== Data for review ==
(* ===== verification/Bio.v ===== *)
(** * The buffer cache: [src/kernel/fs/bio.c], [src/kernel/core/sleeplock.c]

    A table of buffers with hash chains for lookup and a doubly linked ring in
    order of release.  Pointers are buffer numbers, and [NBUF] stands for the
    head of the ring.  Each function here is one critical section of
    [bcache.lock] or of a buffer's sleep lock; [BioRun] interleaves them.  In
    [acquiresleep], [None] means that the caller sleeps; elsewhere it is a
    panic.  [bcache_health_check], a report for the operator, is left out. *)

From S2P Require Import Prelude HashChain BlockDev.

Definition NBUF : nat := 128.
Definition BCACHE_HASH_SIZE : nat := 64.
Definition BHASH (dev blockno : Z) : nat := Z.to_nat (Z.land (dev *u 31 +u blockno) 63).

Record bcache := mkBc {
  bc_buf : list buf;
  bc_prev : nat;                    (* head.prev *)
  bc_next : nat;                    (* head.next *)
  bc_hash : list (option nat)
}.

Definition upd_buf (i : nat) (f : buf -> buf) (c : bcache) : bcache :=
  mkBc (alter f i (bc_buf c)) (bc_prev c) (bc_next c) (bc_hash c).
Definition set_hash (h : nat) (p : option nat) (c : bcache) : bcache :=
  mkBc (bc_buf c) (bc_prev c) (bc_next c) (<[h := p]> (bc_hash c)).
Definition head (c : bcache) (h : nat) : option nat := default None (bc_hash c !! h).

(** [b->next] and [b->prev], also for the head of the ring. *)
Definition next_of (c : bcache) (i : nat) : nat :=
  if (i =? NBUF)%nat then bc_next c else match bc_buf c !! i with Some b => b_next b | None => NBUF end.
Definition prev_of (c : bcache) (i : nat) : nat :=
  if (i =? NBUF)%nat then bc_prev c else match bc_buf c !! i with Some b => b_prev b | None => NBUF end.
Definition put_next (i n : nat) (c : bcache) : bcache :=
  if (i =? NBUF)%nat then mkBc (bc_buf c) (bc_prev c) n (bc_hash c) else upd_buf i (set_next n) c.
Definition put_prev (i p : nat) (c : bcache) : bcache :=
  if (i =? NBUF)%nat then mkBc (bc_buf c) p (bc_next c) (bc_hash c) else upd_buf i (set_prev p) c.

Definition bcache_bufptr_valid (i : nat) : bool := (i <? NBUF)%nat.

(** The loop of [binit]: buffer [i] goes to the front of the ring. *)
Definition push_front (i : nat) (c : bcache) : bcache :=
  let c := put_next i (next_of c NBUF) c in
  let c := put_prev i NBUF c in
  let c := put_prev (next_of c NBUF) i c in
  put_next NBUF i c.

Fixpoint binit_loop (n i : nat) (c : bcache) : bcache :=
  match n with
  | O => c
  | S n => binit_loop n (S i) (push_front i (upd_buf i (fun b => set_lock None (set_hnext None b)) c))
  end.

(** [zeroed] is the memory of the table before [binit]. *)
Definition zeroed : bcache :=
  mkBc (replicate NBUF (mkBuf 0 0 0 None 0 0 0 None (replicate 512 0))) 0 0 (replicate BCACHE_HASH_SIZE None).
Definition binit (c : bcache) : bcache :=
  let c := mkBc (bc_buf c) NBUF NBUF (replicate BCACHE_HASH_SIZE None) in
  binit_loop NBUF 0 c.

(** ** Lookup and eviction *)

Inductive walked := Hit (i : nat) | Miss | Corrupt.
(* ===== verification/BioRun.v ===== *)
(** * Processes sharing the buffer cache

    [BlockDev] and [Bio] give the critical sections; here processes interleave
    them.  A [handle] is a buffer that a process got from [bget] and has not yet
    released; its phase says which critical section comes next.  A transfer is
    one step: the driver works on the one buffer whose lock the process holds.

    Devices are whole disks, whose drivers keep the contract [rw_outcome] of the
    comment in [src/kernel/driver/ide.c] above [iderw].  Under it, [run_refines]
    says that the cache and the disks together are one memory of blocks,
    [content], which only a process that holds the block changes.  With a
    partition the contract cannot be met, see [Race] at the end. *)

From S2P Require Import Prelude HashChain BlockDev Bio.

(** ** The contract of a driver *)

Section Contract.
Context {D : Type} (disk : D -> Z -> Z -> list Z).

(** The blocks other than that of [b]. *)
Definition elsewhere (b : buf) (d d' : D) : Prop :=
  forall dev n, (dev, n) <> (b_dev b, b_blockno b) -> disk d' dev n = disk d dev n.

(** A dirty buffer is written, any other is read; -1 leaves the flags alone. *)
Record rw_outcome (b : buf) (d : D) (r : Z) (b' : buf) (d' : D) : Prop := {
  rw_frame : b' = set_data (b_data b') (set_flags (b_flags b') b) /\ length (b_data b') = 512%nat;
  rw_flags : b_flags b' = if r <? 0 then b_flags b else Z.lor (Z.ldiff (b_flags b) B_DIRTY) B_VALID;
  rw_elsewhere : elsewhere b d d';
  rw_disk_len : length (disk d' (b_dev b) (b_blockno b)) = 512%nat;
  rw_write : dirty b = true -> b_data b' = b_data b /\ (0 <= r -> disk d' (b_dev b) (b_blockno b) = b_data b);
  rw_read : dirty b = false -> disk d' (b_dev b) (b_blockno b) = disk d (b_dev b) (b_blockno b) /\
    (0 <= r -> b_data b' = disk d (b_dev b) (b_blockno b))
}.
===
== Data for review ==
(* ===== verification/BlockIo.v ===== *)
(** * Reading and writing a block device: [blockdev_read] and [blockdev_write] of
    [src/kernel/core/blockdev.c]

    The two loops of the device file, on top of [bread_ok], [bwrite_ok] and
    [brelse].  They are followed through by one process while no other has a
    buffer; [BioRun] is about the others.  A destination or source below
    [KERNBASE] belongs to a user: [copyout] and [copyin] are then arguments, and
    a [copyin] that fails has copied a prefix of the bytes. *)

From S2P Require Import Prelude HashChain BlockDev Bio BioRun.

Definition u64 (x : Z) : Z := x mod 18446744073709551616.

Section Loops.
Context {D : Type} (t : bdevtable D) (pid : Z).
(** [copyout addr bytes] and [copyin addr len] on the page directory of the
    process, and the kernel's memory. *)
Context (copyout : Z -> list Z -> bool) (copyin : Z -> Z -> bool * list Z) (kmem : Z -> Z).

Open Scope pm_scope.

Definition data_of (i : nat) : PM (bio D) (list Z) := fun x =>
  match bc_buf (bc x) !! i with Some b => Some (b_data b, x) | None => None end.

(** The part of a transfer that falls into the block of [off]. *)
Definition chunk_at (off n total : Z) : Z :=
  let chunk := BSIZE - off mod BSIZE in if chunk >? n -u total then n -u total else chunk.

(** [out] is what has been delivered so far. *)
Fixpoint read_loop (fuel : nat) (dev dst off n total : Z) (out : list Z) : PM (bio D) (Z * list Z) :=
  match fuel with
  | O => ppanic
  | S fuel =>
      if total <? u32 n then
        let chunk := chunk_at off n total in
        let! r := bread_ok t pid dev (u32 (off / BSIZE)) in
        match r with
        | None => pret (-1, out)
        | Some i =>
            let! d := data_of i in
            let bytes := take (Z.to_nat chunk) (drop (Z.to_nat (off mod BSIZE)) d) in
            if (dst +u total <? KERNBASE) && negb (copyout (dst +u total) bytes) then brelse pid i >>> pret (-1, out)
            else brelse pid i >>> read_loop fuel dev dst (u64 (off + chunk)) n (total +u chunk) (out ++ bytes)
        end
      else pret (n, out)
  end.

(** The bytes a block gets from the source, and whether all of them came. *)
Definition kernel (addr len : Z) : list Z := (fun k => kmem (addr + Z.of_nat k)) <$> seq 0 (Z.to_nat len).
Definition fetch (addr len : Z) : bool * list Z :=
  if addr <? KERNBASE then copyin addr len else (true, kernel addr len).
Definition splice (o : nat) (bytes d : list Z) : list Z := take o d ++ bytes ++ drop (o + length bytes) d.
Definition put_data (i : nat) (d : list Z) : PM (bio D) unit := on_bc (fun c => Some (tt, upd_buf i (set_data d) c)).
===
Activity:
Look back at the data above. Transcribe exactly the lines starting at the line that contains "(* ===== verification/Bio.v ===== *)" and ending at the line that contains "Definition upd_buf (i".

Exercise output:
(* ===== verification/Bio.v ===== *)
(** * The buffer cache: [src/kernel/fs/bio.c], [src/kernel/core/sleeplock.c]

    A table of buffers with hash chains for lookup and a doubly linked ring in
    order of release.  Pointers are buffer numbers, and [NBUF] stands for the
    head of the ring.  Each function here is one critical section of
    [bcache.lock] or of a buffer's sleep lock; [BioRun] interleaves them.  In
    [acquiresleep], [None] means that the caller sleeps; elsewhere it is a
    panic.  [bcache_health_check], a report for the operator, is left out. *)

From S2P Require Import Prelude HashChain BlockDev.

Definition NBUF : nat := 128.
Definition BCACHE_HASH_SIZE : nat := 64.
Definition BHASH (dev blockno : Z) : nat := Z.to_nat (Z.land (dev *u 31 +u blockno) 63).

Record bcache := mkBc {
  bc_buf : list buf;
  bc_prev : nat;                    (* head.prev *)
  bc_next : nat;                    (* head.next *)
  bc_hash : list (option nat)
}.

Definition upd_buf (i : nat) (f : buf -> buf) (c : bcache) : bcache :=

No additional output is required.